Live touring and audience depth
Lindgren's live touring instinct comes directly from his music background, and the data supports it. For niche shows, he's seen 50% of listeners in a given market turn out for a live show. Zip code analysis of ticket buyers shows substantial travel distances to attend. The underlying dynamic is that podcast listeners develop a relationship with hosts that feels genuinely personal — they've spent hundreds of hours with voices in their ears. Stuff You Should Know, one of his first clients, generated a moment he still cites: a 22-year-old fan at a Vancouver show, in tears at a Q&A microphone, explaining that Josh and Chuck felt like real friends. That depth of connection is what converts a listener into someone who will buy a ticket and travel four states to use it.
International markets
International touring exists but is still early. English-language markets like the UK and Australia are the natural first stops for American shows. Lindgren visited Sydney last year for South by Southwest Sydney and says the Australian podcast market feels like the US market ten to twelve years ago — undersaturated, with local advertisers still being educated about the medium. He calls India out specifically as the market he'd be looking at if he were an investor today, on the basis that there's less saturation and more room for extreme growth. The US ad market remains the anchor because American consumers are the target demographic that most global brands want to reach, but Lindgren expects more international markets to come alive as local brand spend follows local audience growth.
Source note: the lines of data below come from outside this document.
(** What the lines of a call say: a line [n] levels below the call is
    about a node [n] inputs away from the node of the call; a rendered
    line shows the node as the store has it; a marker that is not due to
    the depth limit is on a node that is in [visited]; and every input of
    a rendered node has a line one level below, rendered or marker. *)
Lemma build_tree_lines_shape (h : heap) (max_depth : option Z) (fuel : nat) :
  ∀ (state : addr) (depth : nat) (visited v' : gset addr)
    (out : list StateOps.line),
    StateOps.build_tree_lines fuel h max_depth state depth visited
      = Some (out, v') →
    (∀ l, l ∈ out →
       ∃ n, StateOps.line_depth l = depth + n
            ∧ nsteps (input_edge h) n state (line_addr l))
    ∧ (∀ d a st, StateOps.Bubble d a st ∈ out → h !! a = Some st)
    ∧ (∀ d a, StateOps.Marker d a ∈ out →
              StateOps.too_deep max_depth d = true ∨ a ∈ v')
    ∧ (∀ d a st b, StateOps.Bubble d a st ∈ out → b ∈ State.inputs st →
         (∃ st', StateOps.Bubble (S d) b st' ∈ out)
         ∨ StateOps.Marker (S d) b ∈ out).
Proof.
  induction fuel as [|fuel IH]; intros state depth visited v' out Hrun; [done|].
  apply build_tree_inv in Hrun
    as [(-> & -> & Hwhy)
       |(fuel' & st & below & [= <-] & Hnot & Hdeep & Hst & Heach & ->)].
  { split; [|split; [|split]].
    - intros l ->%list_elem_of_singleton. exists 0. split; [simpl; lia|].
      apply nsteps_O.
    - by intros d a st' ?%list_elem_of_singleton.
    - intros d a [= <- <-]%list_elem_of_singleton. destruct Hwhy; auto.
    - by intros d a st' b ?%list_elem_of_singleton. }
  assert (∀ inps v v2 ls,
            StateOps.each_lines
              (λ inp, StateOps.build_tree_lines fuel h max_depth inp (S depth))
              inps v = Some (ls, v2) →
            v ⊆ v2
            ∧ (∀ l, l ∈ ls →
                 ∃ b n, b ∈ inps ∧ StateOps.line_depth l = S depth + n
                        ∧ nsteps (input_edge h) n b (line_addr l))
            ∧ (∀ d a st, StateOps.Bubble d a st ∈ ls → h !! a = Some st)
            ∧ (∀ d a, StateOps.Marker d a ∈ ls →
                      StateOps.too_deep max_depth d = true ∨ a ∈ v2)
            ∧ (∀ b, b ∈ inps →
                 (∃ st', StateOps.Bubble (S depth) b st' ∈ ls)
                 ∨ StateOps.Marker (S depth) b ∈ ls)
            ∧ (∀ d a st b, StateOps.Bubble d a st ∈ ls →
                 b ∈ State.inputs st →
                 (∃ st', StateOps.Bubble (S d) b st' ∈ ls)
                 ∨ StateOps.Marker (S d) b ∈ ls)) as Hloop.
  { induction inps as [|inp rest IHl]; intros v v2 ls Hl.
    - injection Hl as <- <-. split; [done|].
      split; [by intros l ?%elem_of_nil|].
      split; [by intros d a st' ?%elem_of_nil|].
      split; [by intros d a ?%elem_of_nil|].
      split; [by intros b ?%elem_of_nil|].
      by intros d a st' b ?%elem_of_nil.
    - apply each_cons_inv in Hl as (ls1 & v1 & more & Hc & Hr & ->).
      pose proof (build_tree_mono _ _ _ _ _ _ _ _ Hc) as Hsub1.
      pose proof (build_tree_first _ _ _ _ _ _ _ _ Hc) as Hfirst1.
      apply IH in Hc as (Hsteps1 & Hst1 & Hmark1 & Hin1).
      apply IHl in Hr as (Hsub2 & Hsteps2 & Hst2 & Hmark2 & Hfirst2 & Hin2).
      split; [by etrans|]. split; [|split; [|split; [|split]]].
      + intros l [Hl|Hl]%elem_of_app.
        * destruct (Hsteps1 l Hl) as (n & Hd & Hn).
          exists inp, n. split; [apply list_elem_of_here|done].
        * destruct (Hsteps2 l Hl) as (b & n & Hb & Hd & Hn).
          exists b, n. split; [by apply list_elem_of_further|done].
      + intros d a st' [Hl|Hl]%elem_of_app; [by eapply Hst1|by eapply Hst2].
      + intros d a [Hl|Hl]%elem_of_app.
        * destruct (Hmark1 d a Hl) as [?|Ha]; [by left|]. right. by apply Hsub2.
        * by apply Hmark2.
      + intros b [->|Hb]%elem_of_cons.
        * destruct Hfirst1 as [->|(st1 & tl & _ & _ & ->)].
          -- right. apply elem_of_app. left. apply list_elem_of_here.
          -- left. exists st1. apply elem_of_app. left. apply list_elem_of_here.
        * destruct (Hfirst2 b Hb) as [[st' Hl]|Hl].
          -- left. exists st'. apply elem_of_app. by right.
          -- right. apply elem_of_app. by right.
      + intros d a st' b [Hl|Hl]%elem_of_app Hb.
        * destruct (Hin1 d a st' b Hl Hb) as [[st2 Hl2]|Hl2].
          -- left. exists st2. apply elem_of_app. by left.
          -- right. apply elem_of_app. by left.
        * destruct (Hin2 d a st' b Hl Hb) as [[st2 Hl2]|Hl2].
          -- left. exists st2. apply elem_of_app. by right.
          -- right. apply elem_of_app. by right. }
  apply Hloop in Heach as (Hsub & Hsteps & Hsts & Hmark & Hfirst & Hin).
  split; [|split; [|split]].
  - intros l [->|Hl]%elem_of_cons.
    + exists 0. split; [simpl; lia|]. apply nsteps_O.
    + destruct (Hsteps l Hl) as (b & n & Hb & Hd & Hn).
      exists (S n). split; [lia|]. eapply nsteps_l; [|exact Hn]. by exists st.
  - intros d a st' [[= <- <- <-]|Hl]%elem_of_cons; [done|by eapply Hsts].
  - intros d a [?|Hl]%elem_of_cons; [done|by apply Hmark].
  - intros d a st' b [[= <- <- <-]|Hl]%elem_of_cons Hb.
    + destruct (Hfirst b Hb) as [[st2 Hl2]|Hl2].
      * left. exists st2. by apply list_elem_of_further.
      * right. by apply list_elem_of_further.
    + destruct (Hin d a st' b Hl Hb) as [[st2 Hl2]|Hl2].
      * left. exists st2. by apply list_elem_of_further.
      * right. by apply list_elem_of_further.
Qed.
The independent creator case
For journalists and media professionals sitting inside large companies who have built an audience, Lindgren frames the decision simply: going independent is high risk, high reward. Owning your own show means owning the audience relationship and capturing a larger share of the revenue it generates. A smaller independent audience can be more lucrative than a larger employer-owned one. He's empathetic about the transition — losing a reliable paycheck is genuinely scary — and doesn't argue that legacy media is finished. But for anyone who is entrepreneurial and wants to build something, the upside is real.